A response to the North Gauteng High Court judgment ordering the Department of Social Development (DSD) to find a comprehensive legal solution to the country’s years-long foster care crisis, the amendments have been pending since 2011.

Eleven years and four court order extensions later, the DSD is only five months away from its latest deadline of November 2022.

But much of the process and content related to this bill has been flawed and dogged by controversy, and proceedings on 25 May 2022 reached a new low. 

On the cusp of Child Protection Week, observers watched in mute horror as the committee chose to reject 136 clauses in the admittedly bloated bill, and then unilaterally agreed to the wording of the remaining 12 clauses in the time it took for the parliamentary legal adviser to read them out.
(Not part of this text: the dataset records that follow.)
(** ** SQL building blocks *)

Fixpoint insert_by_id (r : Tx.t) (l : list Tx.t) : list Tx.t :=
  match l with
  | [] => [r]
  | x :: l' => if Tx.id r <? Tx.id x then r :: l else x :: insert_by_id r l'
  end.

(** [ORDER BY id ASC] *)
Fixpoint order_by_id (l : list Tx.t) : list Tx.t :=
  match l with
  | [] => []
  | r :: l' => insert_by_id r (order_by_id l')
  end.

(** [ORDER BY id DESC] *)
Definition order_by_id_desc (l : list Tx.t) : list Tx.t := reverse (order_by_id l).

(** [LIMIT n] *)
Definition limit {A} (n : nat) (l : list A) : list A := firstn n l.

(** [cursor.fetchone()] *)
Definition fetchone {A} (l : list A) : option A := head l.

Arguments limit : simpl never.
Arguments fetchone : simpl never.

(** [UPDATE transactions SET ... WHERE id = ?] *)
Definition update_where_id (i : Z) (f : Tx.t -> Tx.t) (l : list Tx.t) : list Tx.t :=
  map (fun r => if Tx.id r =? i then f r else r) l.

Fixpoint max_rowid (l : list Tx.t) : Z :=
  match l with
  | [] => 0
  | r :: l' => Z.max (Tx.id r) (max_rowid l')
  end.

Definition largest_rowid : Z := 9223372036854775807.

(** The id [AUTOINCREMENT] gives to the next row: one more than the largest
    id the table ever held. *)
Definition next_rowid (s : db) : Z :=
  Z.max (sqlite_sequence s) (max_rowid (transactions s)) + 1.

(** [INSERT INTO transactions (user_id, date, type, category, amount,
    currency, balance, description, debtor_name, return_date)]; the other
    columns take their defaults.  The result is [cursor.lastrowid]. *)
Definition insert_transaction (user_id : Z) (date type category : string)
    (amount : float) (currency : string) (balance : float)
    (description : string) (debtor return_date : option string) : cursor Z :=
  fun s =>
    if is_nan amount then Raise (IntegrityError "transactions.amount")
    else if is_nan balance then Raise (IntegrityError "transactions.balance")
    else
      let i := next_rowid s in
      if largest_rowid <? i then Raise (OperationalError "database or disk is full")
      else
        Ok (i, mkdb (transactions s ++
                      [Tx.mk i user_id date type category amount balance
                             description currency debtor return_date 0 "open" 0])
                    i).

(** [UPDATE transactions SET balance = ? WHERE id = ?] *)
Definition update_balance (b : float) (i : Z) : cursor unit :=
  fun s =>
    if existsb (fun r => Tx.id r =? i) (transactions s) && is_nan b
    then Raise (IntegrityError "transactions.balance")
    else Ok (tt, mkdb (update_where_id i (Tx.set_balance b) (transactions s))
                      (sqlite_sequence s)).

Definition update_is_deleted (i : Z) : cursor unit :=
  fun s => Ok (tt, mkdb (update_where_id i (Tx.set_is_deleted 1) (transactions s))
                        (sqlite_sequence s)).

Definition update_debt_status_paid (i : Z) (s : db) : db :=
  mkdb (update_where_id i (Tx.set_debt_status "paid") (transactions s))
       (sqlite_sequence s).

Definition update_notified (i : Z) (s : db) : db :=
  mkdb (update_where_id i (Tx.set_notified 1) (transactions s))
       (sqlite_sequence s).

(** [SELECT * FROM transactions WHERE id = ? AND user_id = ?
    AND is_deleted = 0], then [fetchone]. *)
Definition own_row (user_id transaction_id : Z) (s : db) : option Tx.t :=
  fetchone (List.filter
              (fun r => (Tx.id r =? transaction_id)
                        && (Tx.user_id r =? user_id)
                        && (Tx.is_deleted r =? 0))
              (transactions s)).

(** [WHERE user_id = ? AND currency = ? AND is_deleted = 0] *)
Definition active_in (user_id : Z) (currency : string) (r : Tx.t) : bool :=
  (Tx.user_id r =? user_id) && (Tx.currency r =? currency)%string
  && (Tx.is_deleted r =? 0).

(** ** [get_last_balance] *)

Definition get_last_balance (user_id : Z) (currency : string) (s : db) : float :=
  match fetchone (limit 1 (order_by_id_desc
                             (List.filter (active_in user_id (upper currency))
                                          (transactions s)))) with
  | Some r => Tx.balance r
  | None => 0%float
  end.

(** ** [add_multiple_transactions] *)

(** [balances[currency]]: a missing key raises [KeyError]. *)
Definition dict_get (balances : gmap string float) (k : string) : cursor float :=
  match balances !! k with
  | Some b => ret b
  | None => raise (KeyError k)
  end.
Lemma scanners_without_cast_witness :
  exists out vals',
    Cookie_Scan Server.runtime [("token", "cookie-token")%string]
      (record Server.Params
         [VString tString ""; VString tString ""; VInterface Server.File None;
          VInterface Server.Image_ None; VString tString ""]) =
    (Returns out, record Server.Params vals') /\
    (out = None \/
     exists f vt,
       f ∈ [Server.fLanguage; Server.fToken; Server.fDocument; Server.fAvatar;
            Server.fLocalFile] /\ IsExported f = true /\
       out = Some (UnmarshalTypeError vt (Type_ f) "Params" (Name f))).
Proof.
  exact (scanners_without_cast Server.runtime Server.canon ∅
           [("token", "cookie-token")%string] ∅ Server.decode ∅
           (Cookie_Scan Server.runtime [("token", "cookie-token")%string])
           Server.Params _
           [VString tString ""; VString tString ""; VInterface Server.File None;
            VInterface Server.Image_ None; VString tString ""]
           eq_refl (list_elem_of_further _ _ _ (list_elem_of_here _ _))).
Defined.

(** [Header.Scan] on a record whose fields with a header tag are
    strings returns nil, and the record is then: such a field holds the
    first value of the header of its tag when there is one that is not
    empty, and every other field holds what it held. *)
Theorem header_scan_texts (E : Runtime) (canon : string -> string)
  (h : gmap string (list string)) (rt : type) (fields : list StructField)
  (vals : list value) :
  underlying rt = TStruct fields -> length vals = length fields ->
  (forall f, f ∈ fields -> IsExported f = true ->
     Lookup (Tag f) "header" <> None -> Type_ f = tString) ->
  exists vals',
    Header_Scan E canon h (record rt vals) = (Returns None, record rt vals') /\
    length vals' = length vals /\
    forall i f, fields !! i = Some f ->
      vals' !! i =
      match (if IsExported f then Lookup (Tag f) "header" else None) with
      | Some name =>
          if decide (Header_Get canon h name = ""%string) then vals !! i
          else Some (VString tString (Header_Get canon h name))
      | None => vals !! i
      end.
Proof.
  intros Hu Hlen Hty.
  destruct (Decode_texts E (New (Header canon h) "header") rt fields vals Hu Hlen)
    as (vals' & HD & Hl & Hk).
  - intros tag x [= <-]. eauto.
  - exact Hty.
  - exists vals'. split; [exact HD |]. split; [exact Hl |].
    intros i f Hf. rewrite (Hk i f Hf). unfold found. simpl.
    destruct (IsExported f); [| reflexivity].
    destruct (Lookup (Tag f) "header") as [name |]; [| reflexivity].
    destruct (decide (Header_Get canon h name = ""%string)); reflexivity.
Qed.

Lemma header_scan_texts_witness :
  exists vals',
    Header_Scan Server.runtime Server.canon {["Accept-Language"%string := ["en"%string]]}
      (record Server.Params
         [VString tString ""; VString tString "t"; VInterface Server.File None;
          VInterface Server.Image_ None; VString tString ""]) =
    (Returns None, record Server.Params vals') /\
    length vals' = 5%nat /\
    forall i f,
      [Server.fLanguage; Server.fToken; Server.fDocument; Server.fAvatar;
       Server.fLocalFile] !! i = Some f ->
      vals' !! i =
      match (if IsExported f then Lookup (Tag f) "header" else None) with
      | Some name =>
          if decide (Header_Get Server.canon
                       {["Accept-Language"%string := ["en"%string]]} name = ""%string)
          then [VString tString ""; VString tString "t"; VInterface Server.File None;
                VInterface Server.Image_ None; VString tString ""] !! i
          else Some (VString tString
                       (Header_Get Server.canon
                          {["Accept-Language"%string := ["en"%string]]} name))
      | None =>
          [VString tString ""; VString tString "t"; VInterface Server.File None;
           VInterface Server.Image_ None; VString tString ""] !! i
      end.
Proof.
  refine (header_scan_texts Server.runtime Server.canon
            {["Accept-Language"%string := ["en"%string]]} Server.Params _
            [VString tString ""; VString tString "t"; VInterface Server.File None;
             VInterface Server.Image_ None; VString tString ""]
            eq_refl eq_refl _).
  intros f Hf Hex Htag.
  repeat (apply elem_of_cons in Hf as [-> | Hf]);
    try reflexivity; try (exfalso; apply Htag; reflexivity).
  apply elem_of_nil in Hf as [].
Defined.

(** [Cookie.Get]: the value of the first cookie of the name in the list
    of the jar, also when that value is empty and a later cookie of the
    name has another one; nil exactly when no cookie has the name. *)
Theorem cookie_get_first (cookies : list (string * string)) (name : string) :
  (forall x, Cookie_Get cookies name = Some x <->
     exists pre val post,
       cookies = (pre ++ (name, val) :: post)%list /\ (name ∉ pre.*1) /\
       x = VString tString val) /\
  (Cookie_Get cookies name = None <-> name ∉ cookies.*1).
Proof.
  induction cookies as [| [n v] rest [IHs IHn]]; simpl.
  - split.
    + intros x. split; [discriminate |].
      intros (pre & val & post & H & _). destruct pre; discriminate.
    + split; [intros _; apply not_elem_of_nil | reflexivity].
  - destruct (decide (n = name)) as [-> | Hne].
    + split.
      * intros x. split.
        -- intros [= <-]. exists [], v, rest. split; [reflexivity |].
           split; [apply not_elem_of_nil | reflexivity].
        -- intros (pre & val & post & H & Hpre & ->).
           destruct pre as [| [n' v'] pre]; simpl in H.
           ++ congruence.
           ++ inversion H; subst. exfalso. apply Hpre. simpl. left.
      * split; [discriminate |]. intros H. exfalso. apply H. left.
    + split.
      * intros x. rewrite IHs. split.
        -- intros (pre & val & post & -> & Hpre & ->).
           exists ((n, v) :: pre), val, post. split; [reflexivity |].
           split; [| reflexivity]. simpl. rewrite not_elem_of_cons. auto.
        -- intros (pre & val & post & H & Hpre & ->).
           destruct pre as [| [n' v'] pre]; simpl in H.
           ++ congruence.
           ++ inversion H; subst. exists pre, val, post.
              split; [reflexivity |]. split; [| reflexivity].
              simpl in Hpre. rewrite not_elem_of_cons in Hpre. tauto.
      * rewrite IHn, not_elem_of_cons. split; [auto | tauto].
Qed.

(** [Cookie.Scan] on a record whose fields with a cookie tag are
    strings returns nil, and the record is then: such a field holds
    what [Cookie.Get] gives for its tag when that is not nil and not
    empty, and every other field holds what it held. *)
Theorem cookie_scan_texts (E : Runtime) (cookies : list (string * string))
  (rt : type) (fields : list StructField) (vals : list value) :
  underlying rt = TStruct fields -> length vals = length fields ->
  (forall f, f ∈ fields -> IsExported f = true ->
     Lookup (Tag f) "cookie" <> None -> Type_ f = tString) ->
  exists vals',
    Cookie_Scan E cookies (record rt vals) = (Returns None, record rt vals') /\
    length vals' = length vals /\
    forall i f, fields !! i = Some f ->
      vals' !! i =
      match (if IsExported f then Lookup (Tag f) "cookie" else None) with
      | Some name =>
          match Cookie_Get cookies name with
          | Some x => if IsZero x then vals !! i else Some x
          | None => vals !! i
          end
      | None => vals !! i
      end.
Proof.
  intros Hu Hlen Hty.
  destruct (Decode_texts E (New (Cookie cookies) "cookie") rt fields vals Hu Hlen)
    as (vals' & HD & Hl & Hk).
  - intros tag x Hx. simpl in Hx.
    apply Cookie_Get_text in Hx. exact Hx.
  - exact Hty.
  - exists vals'. split; [exact HD |]. split; [exact Hl |].
    intros i f Hf. rewrite (Hk i f Hf). unfold found. simpl.
    destruct (IsExported f); [| reflexivity].
    destruct (Lookup (Tag f) "cookie") as [name |]; [| reflexivity].
    destruct (Cookie_Get cookies name) as [x |]; [| reflexivity].
    destruct (IsZero x); reflexivity.
Qed.

Lemma cookie_scan_texts_witness :
  exists vals',
    Cookie_Scan Server.runtime
      [("token", "")%string; ("token", "late")%string; ("lang", "en")%string]
      (record Server.Params
         [VString tString ""; VString tString "mine"; VInterface Server.File None;
          VInterface Server.Image_ None; VString tString ""]) =
    (Returns None, record Server.Params vals') /\
    length vals' = 5%nat /\
    forall i f,
      [Server.fLanguage; Server.fToken; Server.fDocument; Server.fAvatar;
       Server.fLocalFile] !! i = Some f ->
      vals' !! i =
      match (if IsExported f then Lookup (Tag f) "cookie" else None) with
      | Some name =>
          match Cookie_Get
                  [("token", "")%string; ("token", "late")%string; ("lang", "en")%string]
                  name with
          | Some x =>
              if IsZero x
              then [VString tString ""; VString tString "mine";
                    VInterface Server.File None; VInterface Server.Image_ None;
                    VString tString ""] !! i
              else Some x
          | None =>
              [VString tString ""; VString tString "mine"; VInterface Server.File None;
               VInterface Server.Image_ None; VString tString ""] !! i
          end
      | None =>
          [VString tString ""; VString tString "mine"; VInterface Server.File None;
           VInterface Server.Image_ None; VString tString ""] !! i
      end.
Proof.
  refine (cookie_scan_texts Server.runtime
            [("token", "")%string; ("token", "late")%string; ("lang", "en")%string]
            Server.Params _
            [VString tString ""; VString tString "mine"; VInterface Server.File None;
             VInterface Server.Image_ None; VString tString ""]
            eq_refl eq_refl _).
  intros f Hf Hex Htag.
  repeat (apply elem_of_cons in Hf as [-> | Hf]);
    try reflexivity; try (exfalso; apply Htag; reflexivity).
  apply elem_of_nil in Hf as [].
Defined.

(** ** The scanner of a directory *)

Section DirectoryFacts.

Variable E : Runtime.

Lemma type_eqb_kind a : forall b, type_eqb a b = true -> kind a = kind b.
Proof.
  induction a as [k | p n u IH | e _ | e _ | fs | ms | k r]; intros b;
    destruct b; simpl; try discriminate; try reflexivity.
  - apply Kind_eqb_eq.
  - intros H. apply andb_true_iff in H as [_ H]. apply IH. exact H.
  - intros H. apply andb_true_iff in H as [H _]. apply Kind_eqb_eq. exact H.
Qed.

Lemma not_interface t : kind t <> KInterface -> forall V, implements E t V = false.
Proof.
  intros Hk V. unfold implements.
  destruct (underlying t) eqn:Hu; try reflexivity.
  exfalso. apply Hk. rewrite <- kind_underlying, Hu. reflexivity.
Qed.

Lemma not_assignable_kind t u :
  kind t <> kind u -> kind u <> KInterface -> AssignableTo E t u = false.
Proof.
  intros Hk Hi. unfold AssignableTo, directlyAssignable.
  rewrite (not_interface u Hi).
  destruct (type_eqb u t) eqn:Heq.
  - apply type_eqb_kind in Heq. congruence.
  - rewrite (Kind_eqb_neq (kind u) (kind t)) by congruence.
    simpl. rewrite orb_true_r. reflexivity.
Qed.

(** The turn of a field for which the directory is asked. *)
Lemma decodeField_Directory files rt i f vals name :
  IsExported f = true -> Lookup (Tag f) "file" = Some name ->
  AssignableTo E tBytes (Type_ f) = false ->
  decodeField E (New (Directory files) "file") rt i f vals =
  match Directory_Cast (Some (bytesOf (default ""%string (files !! name)))) (Type_ f) with
  | Panics => (Panicked, vals)
  | Returns (casted, Some err) => (Return (Some (CastError err)), vals)
  | Returns (casted, None) => Set_ E i (Type_ f) casted vals
  end.
Proof.
  intros Hex Htag Hna. unfold decodeField. rewrite Hex. simpl. rewrite Htag.
  unfold Directory_Get.
  destruct (files !! name) as [content |]; simpl; rewrite Hna; simpl;
    match goal with
    | |- context [Directory_Cast ?a ?b] =>
        destruct (Directory_Cast a b) as [[casted [err |]] |]
    end; reflexivity.
Qed.

Lemma Directory_Cast_bytes b to :
  kind to = KString ->
  Directory_Cast (Some (bytesOf b)) to = Returns (Some (VString tString b), None).
Proof.
  intros Hk. unfold Directory_Cast, bytesOf. rewrite Hk. simpl.
  rewrite stringOf_bytesOf. reflexivity.
Qed.

Lemma Directory_Cast_other from to :
  kind to <> KString -> Directory_Cast from to = Returns (None, Some ErrUnsupported).
Proof.
  intros Hk. unfold Directory_Cast. rewrite (Kind_eqb_neq _ _ Hk). reflexivity.
Qed.

End DirectoryFacts.
(** * Healthcare facility actions (actions/actions.py)

    A shallow embedding of the custom actions of the medicare facility
    assistant and the properties of its facility-resolution core.

    Conventions of the model.
    - A Python [str] is a [string]; the model covers ASCII text.  The
      character tables behind [str.isdigit], [str.upper] and [str.title]
      are those of the code points 0..127 and say nothing of the others:
      a statement that rests on one of the three methods is made for
      ASCII texts only, under the hypothesis [ascii_text].
    - An exception is a value of [exn]; code that can raise returns a
      [result].
    - A JSON object of the upstream service is a finite map from field
      names to strings: every field the actions read is a JSON string in
      the three datasets.
    - [requests.get(path).json()] is a function from the request path to
      the decoded list or to the exception of the transport; the actions
      that fetch take it as their first argument. *)

From Stdlib Require Import Ascii Arith Lia DecimalString.
From stdpp Require Import base option list strings gmap.

(** ** Exceptions and results *)

Inductive exn : Type :=
  | KeyError (key : option string)   (* [None] is the key [None] *)
  | TypeError
  | ValueError
  | IndexError
  | AttributeError
  | TransportError
  | NotModelled.                     (* format field syntax outside the fragment *)

Inductive result (A : Type) : Type :=
  | Ok (a : A)
  | Raise (e : exn).
Arguments Ok {A} a.
Arguments Raise {A} e.

Definition bind {A B : Type} (r : result A) (k : A → result B) : result B :=
  match r with
  | Ok a => k a
  | Raise e => Raise e
  end.

Definition rmap {A B : Type} (f : A → B) (r : result A) : result B :=
  bind r (λ a, Ok (f a)).

Notation "'let*' x ':=' r 'in' k" := (bind r (λ x, k))
  (at level 10, x pattern, r at level 100, k at level 200, only parsing).

Definition raises {A : Type} (r : result A) : Prop := ∃ e, r = Raise e.

(** Monadic map over a list, left to right: the first exception wins. *)
Fixpoint mapM {A B : Type} (f : A → result B) (l : list A) : result (list B) :=
  match l with
  | [] => Ok []
  | a :: l' => let* b := f a in let* bs := mapM f l' in Ok (b :: bs)
  end.

(** ** Characters and the [str] methods the actions use *)

Definition code (c : ascii) : nat := nat_of_ascii c.

Definition is_digit (c : ascii) : bool := (48 <=? code c) && (code c <=? 57).
Definition is_lower (c : ascii) : bool := (97 <=? code c) && (code c <=? 122).
Definition is_upper (c : ascii) : bool := (65 <=? code c) && (code c <=? 90).
Definition is_cased (c : ascii) : bool := is_lower c || is_upper c.

Definition to_upper (c : ascii) : ascii :=
  if is_lower c then ascii_of_nat (code c - 32) else c.
Definition to_lower (c : ascii) : ascii :=
  if is_upper c then ascii_of_nat (code c + 32) else c.

Fixpoint all_chars (p : ascii → bool) (s : string) : bool :=
  match s with
  | EmptyString => true
  | String c s' => p c && all_chars p s'
  end.

Fixpoint map_chars (f : ascii → ascii) (s : string) : string :=
  match s with
  | EmptyString => EmptyString
  | String c s' => String (f c) (map_chars f s')
  end.

(** A text of the code points 0..127: the texts on which the three
    methods below are those of Python. *)
Definition ascii_text (s : string) : bool := all_chars (λ c, code c <? 128) s.

(** [str.isdigit] on an ASCII text: at least one character and all of
    them digits. *)
Definition str_isdigit (s : string) : bool :=
  match s with
  | EmptyString => false
  | String _ _ => all_chars is_digit s
  end.

(** [str.upper] on an ASCII text *)
Definition str_upper (s : string) : string := map_chars to_upper s.

(** [str.title] on an ASCII text: a character that follows a cased one is
    lower-cased, any other is upper-cased (title-cased). *)
Fixpoint title_from (previous_is_cased : bool) (s : string) : string :=
  match s with
  | EmptyString => EmptyString
  | String c s' =>
      String (if previous_is_cased then to_lower c else to_upper c)
             (title_from (is_cased c) s')
  end.

Definition str_title (s : string) : string := title_from false s.

(** The double quote character, as a string. *)
Definition dquote : string := String "034"%char EmptyString.

(** [sep.join(parts)] *)
Fixpoint str_join (sep : string) (parts : list string) : string :=
  match parts with
  | [] => EmptyString
  | [p] => p
  | p :: ps => p +:+ sep +:+ str_join sep ps
  end.

(** [str(n)] for a length. *)
Definition str_of_nat (n : nat) : string := NilZero.string_of_uint (Nat.to_uint n).

(** ** [str.format]

    The fragment used by the actions: literal text, the escapes [{{] and
    [}}], the automatically numbered field [{}] and the numbered field
    [{N}].  The arguments are given already rendered by [str].  A field
    with a name, an attribute, a conversion or a format specification is
    [NotModelled]. *)

Inductive numbering : Type :=
  | NumInit
  | NumAuto (next : nat)
  | NumManual.

Inductive fstate : Type :=
  | FText                       (* in literal text *)
  | FOpen                       (* just read a single left brace *)
  | FField (name : string)      (* inside a field, [name] read so far *)
  | FClose.                     (* just read a single right brace *)

Definition index_of_digits (s : string) : nat :=
  Nat.of_uint (default Decimal.Nil (NilZero.uint_of_string s)).

(** The argument a field names, and the numbering state after it. *)
Definition field_value (args : list string) (num : numbering) (name : string)
  : result (string * numbering) :=
  match name with
  | EmptyString =>
      match num with
      | NumManual => Raise ValueError
      | NumInit =>
          match args !! 0 with
          | Some a => Ok (a, NumAuto 1)
          | None => Raise IndexError
          end
      | NumAuto n =>
          match args !! n with
          | Some a => Ok (a, NumAuto (S n))
          | None => Raise IndexError
          end
      end
  | String _ _ =>
      if all_chars is_digit name then
        match num with
        | NumAuto _ => Raise ValueError
        | _ =>
            match args !! index_of_digits name with
            | Some a => Ok (a, NumManual)
            | None => Raise IndexError
            end
        end
      else Raise NotModelled
  end.

Fixpoint format_from (args : list string) (num : numbering) (st : fstate)
    (s : string) : result string :=
  match s with
  | EmptyString =>
      match st with
      | FText => Ok EmptyString
      | _ => Raise ValueError
      end
  | String c s' =>
      match st with
      | FText =>
          if Ascii.eqb c "{" then format_from args num FOpen s'
          else if Ascii.eqb c "}" then format_from args num FClose s'
          else rmap (String c) (format_from args num FText s')
      | FOpen =>
          if Ascii.eqb c "{" then rmap (String "{") (format_from args num FText s')
          else if Ascii.eqb c "}" then
            let* (a, num') := field_value args num EmptyString in
            rmap (String.app a) (format_from args num' FText s')
          else format_from args num (FField (String c EmptyString)) s'
      | FField name =>
          if Ascii.eqb c "}" then
            let* (a, num') := field_value args num name in
            rmap (String.app a) (format_from args num' FText s')
          else if Ascii.eqb c "{" then Raise NotModelled
          else format_from args num (FField (name +:+ String c EmptyString)) s'
      | FClose =>
          if Ascii.eqb c "}" then rmap (String "}") (format_from args num FText s')
          else Raise ValueError
      end
  end.

(** [template.format( *args )] *)
Definition str_format (template : string) (args : list string) : result string :=
  format_from args NumInit FText template.

(** ** Values of the dialogue host *)

(** A slot value of the tracker: [None], a text or a list of texts. *)
Inductive slot_value : Type :=
  | SNone
  | SText (s : string)
  | SList (l : list string).

#[global] Instance slot_value_eq_dec : EqDecision slot_value.
Proof. solve_decision. Defined.

(** A JSON object of the upstream service. *)
Abbreviation record := (gmap string string).

(** [d[k]] on a dict with text keys. *)
Definition getitem {V : Type} (d : gmap string V) (k : string) : result V :=
  match d !! k with
  | Some v => Ok v
  | None => Raise (KeyError (Some k))
  end.

(** [value == text] for a slot value. *)
Definition slot_is (value : slot_value) (text : string) : bool :=
  match value with
  | SText s => String.eqb s text
  | _ => false
  end.

(** [str(x)] of a value that is a text or [None]. *)
Definition str_of_option (o : option string) : string := default "None" o.

(** ** The tables *)

Inductive endpoint : Type :=
  | EndpointText (pattern : string)
  | EndpointQueries (queries : gmap string string).

Definition ENDPOINTS : gmap string endpoint :=
  list_to_map
    [ ("base", EndpointText "https://data.medicare.gov/resource/{}.json");
      ("xubh-q36u", EndpointQueries (list_to_map
         [ ("city_query", "?city={}");
           ("zip_code_query", "?zip_code={}");
           ("id_query", "?provider_id={}") ]));
      ("b27b-2uc7", EndpointQueries (list_to_map
         [ ("city_query", "?provider_city={}");
           ("zip_code_query", "?provider_zip_code={}");
           ("id_query", "?federal_provider_number={}") ]));
      ("9wzi-peqs", EndpointQueries (list_to_map
         [ ("city_query", "?city={}");
           ("zip_code_query", "?zip={}");
           ("id_query", "?provider_number={}") ])) ].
Despite four years of public consultation, national and provincial hearings, and over 1,000 submissions from civil society, there was no reference to public comment, or the needs of the orphaned, abandoned and abused children who the comprehensive legal solution was designed to protect. 

There was no discussion about individual clauses, no proposed amendments or additions to wording, no questions about the new clause inserted by the parliamentary legal adviser and DSD on the morning of the meeting, and no debate, largely because the opposition had walked out in protest. 

How did it go so wrong?

So, how did the process go so wrong, and what are the implications for vulnerable children whose best interests seem to have been lost in the decision-making?

Although it’s been a decade in the making, civil society argues that the comprehensive legal solution to foster care is relatively simple to achieve. 

Orphaned and abandoned children in the care of family members need financial assistance without the largely unnecessary and unmanageable administrative burden of first placing them in foster care. The solution involves two key components:

  1. Amending the Social Assistance Act to include provisions for the minister to action a new grant tailored for orphans in the care of relatives, the Child Support Grant (CSG) Top-Up; and
  2. Amending key sections of the Children’s Act to specify which orphaned and abandoned children need care and protection, ensuring that the majority in the safe care of family members don’t need to be placed in the foster care system, and making it easier for relatives and unmarried fathers to legally care for them.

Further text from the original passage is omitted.